On the plot, the "front" axis is m.p.g. for the vehicle being replaced with an EV, the rearward extending axis is the price of a kilowatt hour of electricity, and the vertical axis is the price of an eGallon in dollars. You can see that, for low mileage vehicles being replaced, the eGallon is quite inexpensive, regardless of electricity costs. But as replaced vehicle fuel economy climbs, the eGallon becomes much more expensive. The DOE site simply uses a single fleet average fuel economy (28.2 m.p.g.) and does not correct for the 85% charging efficiency I estimated.

5 comments:

Arezoo said...

I was checking Lexus CT 200h specs; it's 42 mpg. So, I'm confused where does 50.86 mpg come from? Is that based on your experience? I'm thinking to get a Ford C-Max. They claim 45mpg. We'll see if they lower the number again.

Rob Ryan said...

Good morning Arezoo. Yes, the 50.86 m.p.g. is the ten tank-full moving average of my mileage.
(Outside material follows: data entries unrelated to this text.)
Definition set_read_markers
    (f : gmap (option Z * Z) Z -> gmap (option Z * Z) Z) (db : DB) : DB :=
  {| users := users db; forums := forums db; topics := topics db;
     posts := posts db; read_markers := f (read_markers db);
     users_online := users_online db; guests_online := guests_online db;
     flash := flash db |}.

Definition add_flash (msg : string) (db : DB) : DB :=
  {| users := users db; forums := forums db; topics := topics db;
     posts := posts db; read_markers := read_markers db;
     users_online := users_online db; guests_online := guests_online db;
     flash := flash db ++ [msg] |}.

(** Field updates of the in-memory instances. *)
Definition with_views (v : Z) (t : Topic) : Topic :=
  {| topic_pk := topic_pk t; topic_forum_id := topic_forum_id t;
     topic_user_id := topic_user_id t; views := v; closed := closed t;
     sticky := sticky t; heresy := heresy t;
     send_response := send_response t; topic_rating := topic_rating t;
     topic_votes := topic_votes t |}.

Definition with_closed (b : bool) (t : Topic) : Topic :=
  {| topic_pk := topic_pk t; topic_forum_id := topic_forum_id t;
     topic_user_id := topic_user_id t; views := views t; closed := b;
     sticky := sticky t; heresy := heresy t;
     send_response := send_response t; topic_rating := topic_rating t;
     topic_votes := topic_votes t |}.

Definition with_sticky (b : bool) (t : Topic) : Topic :=
  {| topic_pk := topic_pk t; topic_forum_id := topic_forum_id t;
     topic_user_id := topic_user_id t; views := views t; closed := closed t;
     sticky := b; heresy := heresy t;
     send_response := send_response t; topic_rating := topic_rating t;
     topic_votes := topic_votes t |}.

Definition with_heresy (b : bool) (t : Topic) : Topic :=
  {| topic_pk := topic_pk t; topic_forum_id := topic_forum_id t;
     topic_user_id := topic_user_id t; views := views t; closed := closed t;
     sticky := sticky t; heresy := b;
     send_response := send_response t; topic_rating := topic_rating t;
     topic_votes := topic_votes t |}.

Definition with_send_response (b : bool) (t : Topic) : Topic :=
  {| topic_pk := topic_pk t; topic_forum_id := topic_forum_id t;
     topic_user_id := topic_user_id t; views := views t; closed := closed t;
     sticky := sticky t; heresy := heresy t;
     send_response := b; topic_rating := topic_rating t;
     topic_votes := topic_votes t |}.

Definition with_topic_rating (r : Z) (t : Topic) : Topic :=
  {| topic_pk := topic_pk t; topic_forum_id := topic_forum_id t;
     topic_user_id := topic_user_id t; views := views t; closed := closed t;
     sticky := sticky t; heresy := heresy t;
     send_response := send_response t; topic_rating := r;
     topic_votes := topic_votes t |}.

Definition with_topic_votes (s : gset Z) (t : Topic) : Topic :=
  {| topic_pk := topic_pk t; topic_forum_id := topic_forum_id t;
     topic_user_id := topic_user_id t; views := views t; closed := closed t;
     sticky := sticky t; heresy := heresy t;
     send_response := send_response t; topic_rating := topic_rating t;
     topic_votes := s |}.

Definition with_post_rating (r : Z) (p : Post) : Post :=
  {| post_pk := post_pk p; post_topic_id := post_topic_id p;
     post_user_id := post_user_id p; created := created p;
     updated := updated p; updated_by := updated_by p;
     post_rating := r; post_votes := post_votes p |}.

Definition with_post_votes (s : gset Z) (p : Post) : Post :=
  {| post_pk := post_pk p; post_topic_id := post_topic_id p;
     post_user_id := post_user_id p; created := created p;
     updated := updated p; updated_by := updated_by p;
     post_rating := post_rating p; post_votes := s |}.

Definition with_updated (t : Z) (u : option Z) (p : Post) : Post :=
  {| post_pk := post_pk p; post_topic_id := post_topic_id p;
     post_user_id := post_user_id p; created := created p;
     updated := Some t; updated_by := u;
     post_rating := post_rating p; post_votes := post_votes p |}.

(** ** Requests and responses *)

(** The [page] query parameter as the paginating views read it. *)
Inductive PageArg :=
| PageDefault
| PageNumber (n : Z)
| PageLast
| PageInvalid.

(** [now] is the instant the request is served: what [now()] returns. *)
Record Request := {
  user : RequestUser;
  method : string;
  POST : list (string * string);
  GET_page : PageArg;
  now : Z
}.

(** [request.POST or None]: an empty query dictionary is falsy. *)
Definition POST_or_None (request : Request) : option (list (string * string)) :=
  match POST request with
  | [] => None
  | d => Some d
  end.

Inductive QuerySet :=
| QTopics (l : list Topic)
| QPosts (l : list Post).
I use so-called "hypermiling" techniques to significantly exceed EPA m.p.g. estimates.

I have exhaustive records going back eight years and three vehicles on every gallon of gas I've used, along with analysis of the data from a statistical and technical viewpoint.

I'm kind of obsessive!

Rob Ryan said...

Correction: 50.86 is the m.p.g. over the vehicle's lifetime (a bit over two years). The ten tank moving average is currently 52.47 m.p.g.

Arezoo said...

That's a lot of data! Impressive! Do you use all hypermiling techniques? I'm particularly curious about the maximum speed. For me, it takes a lot of effort not to exceed the speed limit!

Rob Ryan said...

I use almost all of them. I drive 55 m.p.h. on cruise control in the right lane. If I'm going down a hill I may shut cruise control off and coast to a higher speed, though now that I'm in a hybrid that captures some of that downhill energy to charge the battery, I don't go as fast as I used to down hills. In my previous car, I'd get going 85 or 90 and had the engine shut off on very long steep hills. In the hybrid, the computer shuts the engine off and uses some of the potential energy being converted going down a hill to electrical energy through the generator and subsequently into chemical potential energy in the battery, to be used when needed.

Anyway, yes, I do drive slowly. It was hard at first (back in 2005 when I started) because my habit then was to push the accelerator to the floor on startup and go as fast as traffic would allow (and sometimes faster). But I got terrible gas mileage!